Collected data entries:

(** Inside the block strncmp returns. *)
Lemma strncmp_in_bounds mem s2 n : forall s1,
  0 <= s1 -> s1 + Z.of_nat n <= Z.of_nat (length mem) ->
  exists r, strncmp mem s1 s2 n = Ret r.
Proof.
  revert s2. induction n as [|n IH]; intros s2 s1 H0 H1; simpl; [eauto|].
  destruct (load_in_bounds mem s1) as [c1 ->]; [lia|]. simpl.
  destruct (Ascii.eqb c1 (hd NUL s2)); [|eauto].
  destruct (Ascii.eqb c1 NUL); [eauto|].
  destruct (IH (tl s2) (s1 + 1)) as [r ->]; [lia..|]. simpl. eauto.
Qed.

(** Against a string of at least [n] characters strncmp reports equality
    exactly when the [n] bytes at [s1] are the first [n] of the string. *)
Lemma strncmp_equal mem n : forall s2 s1 b rs,
  (n <= strlen s2)%nat -> 0 <= s1 ->
  strncmp mem s1 s2 n = Ret (b, rs) ->
  b = bool_decide (take n (drop (Z.to_nat s1) mem) = take n s2).
Proof.
  induction n as [|n IH]; intros s2 s1 b rs Hn H0; simpl.
  - intros [= <- <-]. done.
  - destruct (strlen_cons _ _ Hn) as (c2 & s2' & -> & Hc2 & Hn').
    destruct (Mem.load mem s1) as [c1|] eqn:E1; simpl; [|discriminate].
    apply load_Ret in E1 as [_ E1].
    rewrite (drop_S _ _ _ E1). simpl.
    destruct (Ascii.eqb_spec c1 c2) as [->|Hne].
    + destruct (Ascii.eqb_spec c2 NUL); [done|].
      destruct (strncmp mem (s1 + 1) s2' n) as [[b' rs']|] eqn:E2; simpl; [|discriminate].
      intros [= <- <-]. apply IH in E2; [|done|lia].
      replace (Z.to_nat (s1 + 1)) with (S (Z.to_nat s1)) in E2 by lia.
      rewrite E2. apply bool_decide_ext. split; [congruence|]. by intros [= ->].
    + intros [= <- <-]. symmetry. apply bool_decide_eq_false_2. congruence.
Qed.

Task goal: Give the number of lines in the data above that contain the word "eauto", with no accompanying text.

Written reply: 4